(* ===== verification/TpMessage.v ===== *)
(** Reassembly of one segmented message: [endpoints/src/tp_message.cpp].

    The received segments are a [std::set] ordered by [segment_t::operator<], which
    is an order only among segments that do not lie inside one another: for a
    segment strictly inside another each is less than the other.  Inserting into a
    set whose comparison is no strict weak order is undefined, so [emplace] is
    [Undef] there.  Arithmetic on offsets and sizes is 32-bit. *)
From S2P Require Import Prelude ByteOrder Message Tp.

(** * Segments *)

Record segment_t := Segment { start_ : Z; end_ : Z }.

#[export] Instance segment_t_eq_dec : EqDecision segment_t.
Proof. solve_decision. Defined.

Definition segment_lt (s o : segment_t) : bool :=
  bool_decide (start_ s < start_ o)
  || (bool_decide (start_ s >= start_ o) && bool_decide (end_ s < end_ o)).

(** The segments before the place of [k], and the others. *)
Fixpoint seg_split (k : segment_t) (l : list segment_t) : list segment_t * list segment_t :=
  match l with
  | [] => ([], [])
  | s :: l =>
      if segment_lt s k then let '(before, after) := seg_split k l in (s :: before, after)
      else ([], s :: l)
  end.

(** [segments_.emplace(k)]: [None] if an equivalent segment is present, else the
    segments before and after the new one. *)
Definition emplace (k : segment_t) (l : list segment_t) :
    outcome (option (list segment_t * list segment_t)) :=
  if existsb (λ s, segment_lt s k && segment_lt k s) l then Undef
  else
    let '(before, after) := seg_split k l in
    match after with
    | s :: _ => if segment_lt k s then Ret (Some (before, after)) else Ret None
    | [] => Ret (Some (before, after))
    end.

(** The set after an [emplace]. *)
Definition emplaced (k : segment_t) (l : list segment_t) : outcome (list segment_t) :=
  r ← emplace k l;
  Ret (match r with Some (before, after) => before ++ k :: after | None => l end).

(** * The message *)

Record tp_message := TpMessage {
  timepoint_creation_ : Z;
  max_message_size_ : Z;
  current_message_size_ : Z;
  last_segment_received_ : bool;
  segments_ : list segment_t;
  message_ : list Z }.

Definition tp_header_at (data : list Z) : outcome Z :=
  b0 ← vget data VSOMEIP_TP_HEADER_POS_MIN;
  b1 ← vget data (VSOMEIP_TP_HEADER_POS_MIN + 1);
  b2 ← vget data (VSOMEIP_TP_HEADER_POS_MIN + 2);
  b3 ← vget data VSOMEIP_TP_HEADER_POS_MAX;
  Ret (VSOMEIP_BYTES_TO_LONG b0 b1 b2 b3).

Definition check_lengths (data : list Z) (segment_size : Z) (more_fragments : bool)
    (max_message_size current_message_size : Z) : outcome bool :=
  b0 ← vget data VSOMEIP_LENGTH_POS_MIN;
  b1 ← vget data (VSOMEIP_LENGTH_POS_MIN + 1);
  b2 ← vget data (VSOMEIP_LENGTH_POS_MIN + 2);
  b3 ← vget data VSOMEIP_LENGTH_POS_MAX;
  let its_length := VSOMEIP_BYTES_TO_LONG b0 b1 b2 b3 in
  its_tp_header ← tp_header_at data;
  msg_type ← vget data VSOMEIP_MESSAGE_TYPE_POS;
  Ret (
    if negb (tp_flag_is_set msg_type) then false
    else if bool_decide (Z.of_nat (length data) ≠ u32 (its_length + VSOMEIP_SOMEIP_HEADER_SIZE))
    then false
    else if bool_decide (segment_size ≠ u32 (its_length - VSOMEIP_TP_HEADER_SIZE -
                           (VSOMEIP_FULL_HEADER_SIZE - VSOMEIP_SOMEIP_HEADER_SIZE))) then false
    else if bool_decide (segment_size > tp_max_segment_length_) then false
    else if more_fragments && bool_decide (segment_size mod 16 > 0) then false
    else if bool_decide (u32 (current_message_size + segment_size) > max_message_size) then false
    else if bool_decide (u32 (get_offset its_tp_header + segment_size) > max_message_size)
    then false
    else true).

(** The constructor; [now] is the current time. *)
Definition tp_message_new (now : Z) (data : list Z) (max_message_size : Z) : outcome tp_message :=
  let data_length := Z.of_nat (length data) in
  if bool_decide (data_length < VSOMEIP_FULL_HEADER_SIZE + VSOMEIP_TP_HEADER_SIZE) then
    Ret (TpMessage now max_message_size 0 false [] [])
  else
    message ← vrange data 0 VSOMEIP_FULL_HEADER_SIZE;
    type ← vget message VSOMEIP_MESSAGE_TYPE_POS;
    message ← vset message VSOMEIP_MESSAGE_TYPE_POS (tp_flag_unset type);
    let its_segment_size := data_length - VSOMEIP_FULL_HEADER_SIZE - VSOMEIP_TP_HEADER_SIZE in
    its_tp_header ← tp_header_at data;
    ok ← check_lengths data its_segment_size (more_segments its_tp_header) max_message_size 0;
    if (ok : bool) then
      let its_offset := get_offset its_tp_header in
      let segments := [Segment its_offset (u32 (its_offset + its_segment_size - 1))] in
      let message :=
        if bool_decide (its_offset ≠ 0)
        then resize (Z.to_nat (u32 (VSOMEIP_FULL_HEADER_SIZE + its_offset))) 0 message
        else message in
      let last := bool_decide (its_offset ≠ 0) && negb (more_segments its_tp_header) in
      payload ← vrange data VSOMEIP_TP_PAYLOAD_POS (VSOMEIP_TP_PAYLOAD_POS + its_segment_size);
      Ret (TpMessage now max_message_size (u32 (VSOMEIP_FULL_HEADER_SIZE + its_segment_size))
             last segments (message ++ payload))
    else Ret (TpMessage now max_message_size 0 false [] message).

(** [std::memcpy(&dst[di], &src[si], n)]. *)
Definition memcpy (dst : list Z) (di : Z) (src : list Z) (si n : Z) : outcome (list Z) :=
  bs ← vrange src si (si + n);
  if bool_decide (0 ≤ di ∧ di + n ≤ Z.of_nat (length dst))
  then Ret (list_inserts (Z.to_nat di) bs dst)
  else Undef.

(** ** Placing a new segment

    The cases of [add_segment] for a segment [cur] that was inserted between
    [before] and [after]; they return the message, the set and the size. *)

(** The new segment is the last one. *)
Definition place_last (data : list Z) (cur : segment_t) (before : list segment_t) (size : Z)
    (more : bool) (m : tp_message) : outcome tp_message :=
  let '(TpMessage t mx cs lst _ msg) := m in
  match last before with
  | None =>
      (* the first received segment was not accepted *)
      let msg' := if bool_decide (start_ cur ≠ 0)
                  then resize (Z.to_nat (u32 (VSOMEIP_FULL_HEADER_SIZE + start_ cur))) 0 msg
                  else msg in
      let lst' := if bool_decide (start_ cur ≠ 0) && negb more then true else lst in
      payload ← vrange data VSOMEIP_TP_PAYLOAD_POS (VSOMEIP_TP_PAYLOAD_POS + size);
      Ret (TpMessage t mx (u32 (cs + size)) lst' [cur] (msg' ++ payload))
  | Some seg_prev =>
      if bool_decide (end_ seg_prev < start_ cur) then
        let msg' := if bool_decide (u32 (end_ seg_prev + 1) = start_ cur) then msg
                    else resize (Z.to_nat (u32 (VSOMEIP_FULL_HEADER_SIZE + start_ cur))) 0 msg in
        payload ← vrange data VSOMEIP_TP_PAYLOAD_POS (VSOMEIP_TP_PAYLOAD_POS + size);
        Ret (TpMessage t mx (u32 (cs + size)) lst (before ++ [cur]) (msg' ++ payload))
      else
        let skipped := u32 (u32 (end_ seg_prev + 1) - start_ cur) in
        payload ← vrange data (VSOMEIP_TP_PAYLOAD_POS + skipped) (VSOMEIP_TP_PAYLOAD_POS + size);
        segs ← emplaced (Segment (u32 (end_ seg_prev + 1)) (end_ cur)) before;
        Ret (TpMessage t mx (u32 (cs + u32 (end_ cur - end_ seg_prev))) lst segs (msg ++ payload))
  end.

(** Segments behind the new one were already received; [seg_next] is the first of
    [after]. *)
Definition place_between (data : list Z) (cur : segment_t) (before : list segment_t)
    (seg_next : segment_t) (after : list segment_t) (size : Z) (m : tp_message) :
    outcome tp_message :=
  let '(TpMessage t mx cs lst _ msg) := m in
  let pos off := u32 (VSOMEIP_FULL_HEADER_SIZE + off) in
  let copied msg' segs n := Ret (TpMessage t mx (u32 (cs + n)) lst segs msg') in
  let clear_of_prev :=
    match last before with
    | Some seg_prev => bool_decide (end_ seg_prev < start_ cur)
    | None => true
    end in
  if clear_of_prev then
    if bool_decide (end_ cur < start_ seg_next) then
      msg' ← memcpy msg (pos (start_ cur)) data VSOMEIP_TP_PAYLOAD_POS size;
      copied msg' (before ++ cur :: after) size
    else
      let n := u32 (start_ seg_next - start_ cur) in
      msg' ← memcpy msg (pos (start_ cur)) data VSOMEIP_TP_PAYLOAD_POS n;
      segs ← emplaced (Segment (start_ cur) (u32 (start_ seg_next - 1))) (before ++ after);
      copied msg' segs n
  else
    match last before with
    | None => Undef
    | Some seg_prev =>
        let its_corrected_offset := u32 (end_ seg_prev + 1) in
        msg' ← memcpy msg (pos its_corrected_offset) data
                 (VSOMEIP_TP_PAYLOAD_POS + its_corrected_offset - start_ cur)
                 (u32 (start_ seg_next - its_corrected_offset));
        if bool_decide (end_ cur < start_ seg_next) then
          segs ← emplaced (Segment its_corrected_offset (end_ cur)) (before ++ after);
          copied msg' segs (u32 (end_ cur - end_ seg_prev))
        else
          segs ← emplaced (Segment its_corrected_offset (u32 (start_ seg_next - 1)))
                   (before ++ after);
          copied msg' segs (u32 (start_ seg_next - its_corrected_offset))
    end.

(** [complete]: each segment starts where the one before it ended, the first at 0. *)
Fixpoint segments_complete (last_end : Z) (l : list segment_t) : bool :=
  match l with
  | [] => true
  | seg :: l =>
      if bool_decide (u32 (last_end + 1) ≠ start_ seg) then false
      else segments_complete (end_ seg) l
  end.

(** The tail of [add_segment]: is the message complete? *)
Definition finish_segment (data : list Z) (more : bool) (m : tp_message) :
    outcome (bool * tp_message) :=
  let '(TpMessage t mx cs lst segs msg) := m in
  let lst := if more then lst else true in
  if lst && segments_complete 0xFFFFFFFF segs then
    let its_length := u32 (Z.of_nat (length msg) - VSOMEIP_SOMEIP_HEADER_SIZE) in
    msg ← put_u32 msg VSOMEIP_LENGTH_POS_MIN its_length;
    code ← vget data VSOMEIP_RETURN_CODE_POS;
    msg ← vset msg VSOMEIP_RETURN_CODE_POS code;
    Ret (true, TpMessage t mx cs lst segs msg)
  else Ret (false, TpMessage t mx cs lst segs msg).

● **Required work**
The word "that" may appear in several lines of the data; copy every line where it does.

● **Written reply**
    is an order only among segments that do not lie inside one another: for a
    The cases of [add_segment] for a segment [cur] that was inserted between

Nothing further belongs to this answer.